## The task
Copy out the entries below exactly as they stand, but only from the line containing "list Z * gmap" through the line containing "Definition geo_readString : reader".

── Material to process

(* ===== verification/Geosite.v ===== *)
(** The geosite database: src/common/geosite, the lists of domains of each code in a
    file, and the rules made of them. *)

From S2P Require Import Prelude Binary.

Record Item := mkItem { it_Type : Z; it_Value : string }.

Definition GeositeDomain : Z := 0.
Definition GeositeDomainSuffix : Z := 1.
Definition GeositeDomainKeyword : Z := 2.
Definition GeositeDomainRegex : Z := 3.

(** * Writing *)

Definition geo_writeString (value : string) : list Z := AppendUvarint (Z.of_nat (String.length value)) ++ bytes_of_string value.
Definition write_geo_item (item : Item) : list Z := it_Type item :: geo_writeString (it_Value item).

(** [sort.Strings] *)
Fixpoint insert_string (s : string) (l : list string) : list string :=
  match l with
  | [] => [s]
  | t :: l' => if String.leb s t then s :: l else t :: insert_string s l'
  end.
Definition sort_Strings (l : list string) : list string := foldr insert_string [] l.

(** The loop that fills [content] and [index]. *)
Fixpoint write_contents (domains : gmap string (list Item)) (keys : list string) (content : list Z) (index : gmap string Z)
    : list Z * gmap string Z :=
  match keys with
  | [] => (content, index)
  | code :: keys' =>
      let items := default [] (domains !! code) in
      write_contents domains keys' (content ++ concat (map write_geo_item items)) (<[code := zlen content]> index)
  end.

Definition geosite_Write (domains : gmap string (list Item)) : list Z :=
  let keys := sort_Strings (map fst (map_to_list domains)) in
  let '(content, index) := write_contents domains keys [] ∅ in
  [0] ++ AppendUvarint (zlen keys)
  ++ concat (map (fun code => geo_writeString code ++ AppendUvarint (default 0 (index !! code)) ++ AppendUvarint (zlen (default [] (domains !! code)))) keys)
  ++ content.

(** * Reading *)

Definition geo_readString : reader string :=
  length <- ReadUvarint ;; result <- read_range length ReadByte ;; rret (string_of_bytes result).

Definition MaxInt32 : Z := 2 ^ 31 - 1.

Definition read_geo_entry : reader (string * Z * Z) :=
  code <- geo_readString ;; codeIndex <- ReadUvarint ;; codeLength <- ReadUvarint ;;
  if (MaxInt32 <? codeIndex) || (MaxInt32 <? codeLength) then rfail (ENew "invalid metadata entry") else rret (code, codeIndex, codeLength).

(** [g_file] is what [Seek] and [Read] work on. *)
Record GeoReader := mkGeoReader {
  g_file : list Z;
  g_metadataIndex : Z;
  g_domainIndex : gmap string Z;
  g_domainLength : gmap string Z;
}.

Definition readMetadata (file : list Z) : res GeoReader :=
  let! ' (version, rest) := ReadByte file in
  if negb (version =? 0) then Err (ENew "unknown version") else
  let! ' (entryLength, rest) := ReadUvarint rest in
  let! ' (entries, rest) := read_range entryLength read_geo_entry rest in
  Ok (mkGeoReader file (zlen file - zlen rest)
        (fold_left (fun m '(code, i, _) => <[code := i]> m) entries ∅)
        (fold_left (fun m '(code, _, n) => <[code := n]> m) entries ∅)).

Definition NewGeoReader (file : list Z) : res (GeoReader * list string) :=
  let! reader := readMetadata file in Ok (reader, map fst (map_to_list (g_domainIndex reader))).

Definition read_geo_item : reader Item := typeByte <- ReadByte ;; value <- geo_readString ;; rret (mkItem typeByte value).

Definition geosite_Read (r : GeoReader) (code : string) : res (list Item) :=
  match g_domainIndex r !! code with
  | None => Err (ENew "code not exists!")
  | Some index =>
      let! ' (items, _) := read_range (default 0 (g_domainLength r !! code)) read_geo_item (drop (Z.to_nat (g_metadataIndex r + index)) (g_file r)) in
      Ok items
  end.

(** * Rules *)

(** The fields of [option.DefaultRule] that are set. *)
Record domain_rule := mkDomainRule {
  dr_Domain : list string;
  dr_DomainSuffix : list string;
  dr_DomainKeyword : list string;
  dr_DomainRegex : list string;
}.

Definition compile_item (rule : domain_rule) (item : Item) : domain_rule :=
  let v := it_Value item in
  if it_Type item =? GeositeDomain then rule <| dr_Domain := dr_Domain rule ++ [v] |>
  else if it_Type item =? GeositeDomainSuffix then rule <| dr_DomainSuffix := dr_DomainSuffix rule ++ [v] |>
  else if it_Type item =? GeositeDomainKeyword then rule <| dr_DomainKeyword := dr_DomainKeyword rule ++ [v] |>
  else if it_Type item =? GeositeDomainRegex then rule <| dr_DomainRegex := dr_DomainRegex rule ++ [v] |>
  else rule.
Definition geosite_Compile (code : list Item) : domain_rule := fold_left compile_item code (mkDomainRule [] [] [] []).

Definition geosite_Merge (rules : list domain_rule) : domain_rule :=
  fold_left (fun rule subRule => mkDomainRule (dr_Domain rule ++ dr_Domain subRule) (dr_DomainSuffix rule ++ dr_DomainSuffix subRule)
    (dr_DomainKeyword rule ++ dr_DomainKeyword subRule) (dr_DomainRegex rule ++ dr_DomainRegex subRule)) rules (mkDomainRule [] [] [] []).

────
── Material to process

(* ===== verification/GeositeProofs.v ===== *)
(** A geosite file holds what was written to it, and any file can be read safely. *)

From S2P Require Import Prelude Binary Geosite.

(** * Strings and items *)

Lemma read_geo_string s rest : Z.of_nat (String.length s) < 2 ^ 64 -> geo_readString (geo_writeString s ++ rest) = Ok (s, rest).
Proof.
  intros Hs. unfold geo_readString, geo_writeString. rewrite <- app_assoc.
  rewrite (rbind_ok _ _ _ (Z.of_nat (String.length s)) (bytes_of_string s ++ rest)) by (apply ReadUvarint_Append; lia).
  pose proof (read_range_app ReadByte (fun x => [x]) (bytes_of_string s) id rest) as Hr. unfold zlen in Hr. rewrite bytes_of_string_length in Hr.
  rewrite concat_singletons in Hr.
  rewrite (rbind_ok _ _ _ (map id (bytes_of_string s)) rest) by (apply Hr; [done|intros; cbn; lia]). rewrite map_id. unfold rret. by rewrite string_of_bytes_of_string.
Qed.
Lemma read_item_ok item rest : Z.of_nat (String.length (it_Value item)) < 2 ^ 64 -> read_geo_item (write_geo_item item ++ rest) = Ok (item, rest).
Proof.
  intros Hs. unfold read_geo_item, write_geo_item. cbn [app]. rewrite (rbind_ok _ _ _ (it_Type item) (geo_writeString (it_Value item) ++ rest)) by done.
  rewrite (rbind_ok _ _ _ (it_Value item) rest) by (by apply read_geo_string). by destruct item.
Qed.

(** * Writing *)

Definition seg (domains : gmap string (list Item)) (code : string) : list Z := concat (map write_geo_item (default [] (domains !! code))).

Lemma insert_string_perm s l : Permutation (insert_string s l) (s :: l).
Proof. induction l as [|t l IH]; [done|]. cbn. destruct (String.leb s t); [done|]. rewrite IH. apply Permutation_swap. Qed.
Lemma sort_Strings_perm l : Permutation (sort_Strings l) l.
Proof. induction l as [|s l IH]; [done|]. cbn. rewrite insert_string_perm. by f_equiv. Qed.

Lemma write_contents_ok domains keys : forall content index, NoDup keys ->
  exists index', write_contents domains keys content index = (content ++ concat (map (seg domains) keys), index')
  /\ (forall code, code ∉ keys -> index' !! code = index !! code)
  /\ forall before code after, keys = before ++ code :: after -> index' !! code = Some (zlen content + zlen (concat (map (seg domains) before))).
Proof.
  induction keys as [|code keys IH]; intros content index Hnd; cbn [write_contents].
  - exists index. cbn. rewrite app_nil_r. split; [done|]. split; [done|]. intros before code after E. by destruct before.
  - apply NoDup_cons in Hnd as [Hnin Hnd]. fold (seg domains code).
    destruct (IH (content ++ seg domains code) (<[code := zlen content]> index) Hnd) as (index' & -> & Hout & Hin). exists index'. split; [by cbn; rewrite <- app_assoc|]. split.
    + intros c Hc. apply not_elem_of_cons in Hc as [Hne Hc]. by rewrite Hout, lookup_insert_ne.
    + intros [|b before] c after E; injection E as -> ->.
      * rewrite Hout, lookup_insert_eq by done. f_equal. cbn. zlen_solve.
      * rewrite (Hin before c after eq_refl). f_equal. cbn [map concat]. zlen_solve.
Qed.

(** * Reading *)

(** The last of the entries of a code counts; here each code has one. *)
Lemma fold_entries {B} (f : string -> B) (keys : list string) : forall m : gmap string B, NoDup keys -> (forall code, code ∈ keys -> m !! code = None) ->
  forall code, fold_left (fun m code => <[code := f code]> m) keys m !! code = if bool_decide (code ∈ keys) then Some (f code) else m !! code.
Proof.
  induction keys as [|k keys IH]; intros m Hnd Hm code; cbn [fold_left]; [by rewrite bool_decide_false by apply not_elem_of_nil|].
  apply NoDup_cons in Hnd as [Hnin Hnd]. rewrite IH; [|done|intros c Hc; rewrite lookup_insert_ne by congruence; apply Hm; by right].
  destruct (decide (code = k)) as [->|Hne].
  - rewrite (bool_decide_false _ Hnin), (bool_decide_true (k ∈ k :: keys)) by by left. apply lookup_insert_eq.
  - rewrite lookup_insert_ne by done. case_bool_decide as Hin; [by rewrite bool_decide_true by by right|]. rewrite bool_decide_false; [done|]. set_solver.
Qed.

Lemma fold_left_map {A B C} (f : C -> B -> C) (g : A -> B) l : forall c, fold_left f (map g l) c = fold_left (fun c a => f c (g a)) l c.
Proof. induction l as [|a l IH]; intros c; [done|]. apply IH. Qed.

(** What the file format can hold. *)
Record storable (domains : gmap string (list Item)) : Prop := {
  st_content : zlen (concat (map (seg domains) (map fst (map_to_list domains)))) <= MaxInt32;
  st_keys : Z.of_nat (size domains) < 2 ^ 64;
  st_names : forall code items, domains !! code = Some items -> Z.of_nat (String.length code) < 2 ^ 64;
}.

────

## Response box
    : list Z * gmap string Z :=
  match keys with
  | [] => (content, index)
  | code :: keys' =>
      let items := default [] (domains !! code) in
      write_contents domains keys' (content ++ concat (map write_geo_item items)) (<[code := zlen content]> index)
  end.

Definition geosite_Write (domains : gmap string (list Item)) : list Z :=
  let keys := sort_Strings (map fst (map_to_list domains)) in
  let '(content, index) := write_contents domains keys [] ∅ in
  [0] ++ AppendUvarint (zlen keys)
  ++ concat (map (fun code => geo_writeString code ++ AppendUvarint (default 0 (index !! code)) ++ AppendUvarint (zlen (default [] (domains !! code)))) keys)
  ++ content.

(** * Reading *)

Definition geo_readString : reader string :=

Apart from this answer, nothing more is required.